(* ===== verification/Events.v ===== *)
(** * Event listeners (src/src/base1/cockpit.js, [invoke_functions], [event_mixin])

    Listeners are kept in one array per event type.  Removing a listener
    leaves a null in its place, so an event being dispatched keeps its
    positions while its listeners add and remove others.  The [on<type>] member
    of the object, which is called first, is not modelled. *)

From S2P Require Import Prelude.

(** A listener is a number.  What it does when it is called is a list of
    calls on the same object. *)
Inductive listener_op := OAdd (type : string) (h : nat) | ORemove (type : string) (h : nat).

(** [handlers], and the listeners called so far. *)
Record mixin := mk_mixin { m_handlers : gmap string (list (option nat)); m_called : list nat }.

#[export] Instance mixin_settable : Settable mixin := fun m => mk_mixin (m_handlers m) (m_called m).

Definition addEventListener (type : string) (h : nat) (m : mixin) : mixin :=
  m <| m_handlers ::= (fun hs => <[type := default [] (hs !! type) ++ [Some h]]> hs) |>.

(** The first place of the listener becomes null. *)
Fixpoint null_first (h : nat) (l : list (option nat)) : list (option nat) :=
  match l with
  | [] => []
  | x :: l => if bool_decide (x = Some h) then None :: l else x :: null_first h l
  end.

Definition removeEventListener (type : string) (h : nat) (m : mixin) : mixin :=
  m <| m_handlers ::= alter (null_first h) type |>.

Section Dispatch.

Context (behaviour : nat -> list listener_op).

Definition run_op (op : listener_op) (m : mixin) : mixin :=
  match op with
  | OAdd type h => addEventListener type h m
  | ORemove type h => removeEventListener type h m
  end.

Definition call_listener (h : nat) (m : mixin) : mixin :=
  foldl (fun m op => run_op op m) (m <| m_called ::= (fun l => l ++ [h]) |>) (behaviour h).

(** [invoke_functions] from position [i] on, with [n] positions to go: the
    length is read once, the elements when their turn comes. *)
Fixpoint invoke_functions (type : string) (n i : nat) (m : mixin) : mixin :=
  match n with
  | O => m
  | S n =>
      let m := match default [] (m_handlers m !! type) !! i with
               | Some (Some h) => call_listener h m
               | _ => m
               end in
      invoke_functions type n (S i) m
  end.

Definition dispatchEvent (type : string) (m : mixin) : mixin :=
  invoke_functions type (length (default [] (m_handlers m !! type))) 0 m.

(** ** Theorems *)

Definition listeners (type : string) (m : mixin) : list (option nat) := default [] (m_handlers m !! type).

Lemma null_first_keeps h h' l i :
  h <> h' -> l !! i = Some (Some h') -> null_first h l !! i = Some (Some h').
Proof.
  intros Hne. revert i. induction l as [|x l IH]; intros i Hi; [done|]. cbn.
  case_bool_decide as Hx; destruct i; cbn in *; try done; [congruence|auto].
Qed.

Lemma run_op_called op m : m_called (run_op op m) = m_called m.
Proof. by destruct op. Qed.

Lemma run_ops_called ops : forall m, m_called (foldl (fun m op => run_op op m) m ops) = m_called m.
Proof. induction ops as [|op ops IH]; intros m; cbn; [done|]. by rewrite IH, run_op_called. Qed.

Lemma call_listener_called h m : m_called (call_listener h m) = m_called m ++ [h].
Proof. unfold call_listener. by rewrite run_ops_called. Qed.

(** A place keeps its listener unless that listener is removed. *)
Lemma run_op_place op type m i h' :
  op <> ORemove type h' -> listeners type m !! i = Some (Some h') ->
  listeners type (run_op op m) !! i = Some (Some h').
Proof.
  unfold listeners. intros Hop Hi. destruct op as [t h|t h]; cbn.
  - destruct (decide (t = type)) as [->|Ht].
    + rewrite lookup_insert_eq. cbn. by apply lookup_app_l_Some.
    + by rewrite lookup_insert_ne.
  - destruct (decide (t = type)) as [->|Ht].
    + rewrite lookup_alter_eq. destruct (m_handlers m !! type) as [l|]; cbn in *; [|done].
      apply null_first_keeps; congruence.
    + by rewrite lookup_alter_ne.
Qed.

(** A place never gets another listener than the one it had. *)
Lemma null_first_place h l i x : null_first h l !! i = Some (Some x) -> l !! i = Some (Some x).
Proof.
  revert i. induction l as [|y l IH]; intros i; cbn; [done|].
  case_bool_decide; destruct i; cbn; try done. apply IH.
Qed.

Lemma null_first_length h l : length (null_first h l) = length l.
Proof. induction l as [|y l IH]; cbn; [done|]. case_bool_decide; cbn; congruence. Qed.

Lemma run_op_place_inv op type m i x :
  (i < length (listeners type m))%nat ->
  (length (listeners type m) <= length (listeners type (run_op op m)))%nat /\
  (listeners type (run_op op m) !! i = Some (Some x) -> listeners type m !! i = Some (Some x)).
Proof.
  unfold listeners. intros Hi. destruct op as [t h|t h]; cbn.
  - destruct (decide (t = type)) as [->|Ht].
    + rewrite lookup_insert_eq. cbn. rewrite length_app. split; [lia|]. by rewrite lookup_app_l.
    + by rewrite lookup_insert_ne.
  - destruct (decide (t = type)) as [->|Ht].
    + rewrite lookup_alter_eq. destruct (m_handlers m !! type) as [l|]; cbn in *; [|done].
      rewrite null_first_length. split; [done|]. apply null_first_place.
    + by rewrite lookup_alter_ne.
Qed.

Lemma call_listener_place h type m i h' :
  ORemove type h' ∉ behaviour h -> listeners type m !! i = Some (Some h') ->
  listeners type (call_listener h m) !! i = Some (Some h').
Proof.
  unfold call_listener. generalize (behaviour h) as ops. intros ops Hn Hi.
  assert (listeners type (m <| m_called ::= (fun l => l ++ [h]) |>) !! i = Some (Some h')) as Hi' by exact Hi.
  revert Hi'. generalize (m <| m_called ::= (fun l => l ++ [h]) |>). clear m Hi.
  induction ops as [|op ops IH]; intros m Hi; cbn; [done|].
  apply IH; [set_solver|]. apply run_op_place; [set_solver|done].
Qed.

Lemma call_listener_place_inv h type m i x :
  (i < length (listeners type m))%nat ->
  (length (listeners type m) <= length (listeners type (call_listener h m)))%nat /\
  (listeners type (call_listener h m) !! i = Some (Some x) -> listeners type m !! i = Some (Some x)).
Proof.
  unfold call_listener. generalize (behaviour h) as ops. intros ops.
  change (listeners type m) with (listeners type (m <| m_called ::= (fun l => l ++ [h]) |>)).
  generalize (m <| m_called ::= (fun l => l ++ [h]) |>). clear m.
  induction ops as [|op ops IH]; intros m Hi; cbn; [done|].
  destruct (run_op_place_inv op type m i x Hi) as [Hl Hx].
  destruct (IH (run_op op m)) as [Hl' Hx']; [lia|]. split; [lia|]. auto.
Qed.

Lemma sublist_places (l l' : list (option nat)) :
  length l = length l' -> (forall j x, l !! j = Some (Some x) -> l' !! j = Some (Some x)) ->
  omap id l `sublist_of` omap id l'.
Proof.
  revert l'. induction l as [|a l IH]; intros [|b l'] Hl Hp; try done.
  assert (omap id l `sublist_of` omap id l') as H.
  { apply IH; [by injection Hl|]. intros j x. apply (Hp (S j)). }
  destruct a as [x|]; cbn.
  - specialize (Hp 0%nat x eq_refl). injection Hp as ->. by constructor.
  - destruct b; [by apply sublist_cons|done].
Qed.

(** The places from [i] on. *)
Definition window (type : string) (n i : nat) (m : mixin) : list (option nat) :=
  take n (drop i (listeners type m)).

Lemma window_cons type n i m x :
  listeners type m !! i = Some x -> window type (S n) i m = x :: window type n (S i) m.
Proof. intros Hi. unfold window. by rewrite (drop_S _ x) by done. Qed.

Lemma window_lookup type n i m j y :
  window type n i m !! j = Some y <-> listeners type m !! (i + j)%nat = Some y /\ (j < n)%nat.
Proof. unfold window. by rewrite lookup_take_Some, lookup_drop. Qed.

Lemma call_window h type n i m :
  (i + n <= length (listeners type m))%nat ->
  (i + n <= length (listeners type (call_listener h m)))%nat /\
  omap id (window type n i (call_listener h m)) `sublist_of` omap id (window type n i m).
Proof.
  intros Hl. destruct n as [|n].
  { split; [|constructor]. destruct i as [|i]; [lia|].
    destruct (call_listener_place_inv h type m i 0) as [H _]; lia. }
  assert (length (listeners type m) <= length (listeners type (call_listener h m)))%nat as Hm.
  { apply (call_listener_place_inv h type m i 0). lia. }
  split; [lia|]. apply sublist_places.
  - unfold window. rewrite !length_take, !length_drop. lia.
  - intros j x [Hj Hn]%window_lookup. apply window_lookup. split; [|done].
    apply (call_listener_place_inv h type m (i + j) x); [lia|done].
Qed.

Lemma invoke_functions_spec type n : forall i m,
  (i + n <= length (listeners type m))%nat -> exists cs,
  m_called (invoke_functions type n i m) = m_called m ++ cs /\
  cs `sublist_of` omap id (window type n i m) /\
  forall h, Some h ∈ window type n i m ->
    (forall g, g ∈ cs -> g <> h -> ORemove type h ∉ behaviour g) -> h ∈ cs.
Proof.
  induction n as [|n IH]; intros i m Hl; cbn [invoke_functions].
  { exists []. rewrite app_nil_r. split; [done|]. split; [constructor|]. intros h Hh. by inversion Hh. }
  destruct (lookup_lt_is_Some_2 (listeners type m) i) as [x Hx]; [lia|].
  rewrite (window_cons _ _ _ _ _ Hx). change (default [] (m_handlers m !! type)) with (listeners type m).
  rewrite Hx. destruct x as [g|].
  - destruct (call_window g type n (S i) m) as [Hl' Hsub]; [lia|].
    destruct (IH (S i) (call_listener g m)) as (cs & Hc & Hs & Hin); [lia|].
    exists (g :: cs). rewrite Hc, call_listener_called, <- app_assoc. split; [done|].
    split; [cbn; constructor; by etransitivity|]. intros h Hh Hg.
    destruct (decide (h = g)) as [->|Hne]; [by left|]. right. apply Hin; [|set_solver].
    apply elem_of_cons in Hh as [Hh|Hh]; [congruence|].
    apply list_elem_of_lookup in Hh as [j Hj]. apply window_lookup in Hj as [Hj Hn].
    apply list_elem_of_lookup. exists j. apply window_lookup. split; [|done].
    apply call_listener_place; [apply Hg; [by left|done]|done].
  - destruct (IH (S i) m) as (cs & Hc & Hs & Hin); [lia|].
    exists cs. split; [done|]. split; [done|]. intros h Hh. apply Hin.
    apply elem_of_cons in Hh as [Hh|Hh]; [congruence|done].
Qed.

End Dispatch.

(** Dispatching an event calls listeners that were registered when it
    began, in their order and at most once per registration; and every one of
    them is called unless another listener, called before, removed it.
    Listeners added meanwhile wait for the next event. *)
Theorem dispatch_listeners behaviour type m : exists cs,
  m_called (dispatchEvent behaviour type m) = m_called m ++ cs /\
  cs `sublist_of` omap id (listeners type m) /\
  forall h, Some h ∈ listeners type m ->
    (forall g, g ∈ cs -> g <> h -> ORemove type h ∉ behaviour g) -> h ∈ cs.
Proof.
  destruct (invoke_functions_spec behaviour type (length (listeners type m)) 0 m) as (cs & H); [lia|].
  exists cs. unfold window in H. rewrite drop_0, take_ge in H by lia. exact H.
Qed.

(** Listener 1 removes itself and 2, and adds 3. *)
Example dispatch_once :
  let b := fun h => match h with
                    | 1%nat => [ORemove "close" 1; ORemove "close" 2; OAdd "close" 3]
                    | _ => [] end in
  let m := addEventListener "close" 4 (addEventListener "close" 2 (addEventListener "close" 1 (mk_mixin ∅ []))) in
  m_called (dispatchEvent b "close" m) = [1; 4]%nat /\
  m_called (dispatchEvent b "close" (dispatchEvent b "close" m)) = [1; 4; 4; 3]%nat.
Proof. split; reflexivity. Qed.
---------------
▶ What is needed
Using only the listing above, restate exactly the lines from the line containing "(** * Event" through the line containing "Inductive listener_op := OAdd", both included.

▶ Solution to this task
(** * Event listeners (src/src/base1/cockpit.js, [invoke_functions], [event_mixin])

    Listeners are kept in one array per event type.  Removing a listener
    leaves a null in its place, so an event being dispatched keeps its
    positions while its listeners add and remove others.  The [on<type>] member
    of the object, which is called first, is not modelled. *)

From S2P Require Import Prelude.

(** A listener is a number.  What it does when it is called is a list of
    calls on the same object. *)
Inductive listener_op := OAdd (type : string) (h : nat) | ORemove (type : string) (h : nat).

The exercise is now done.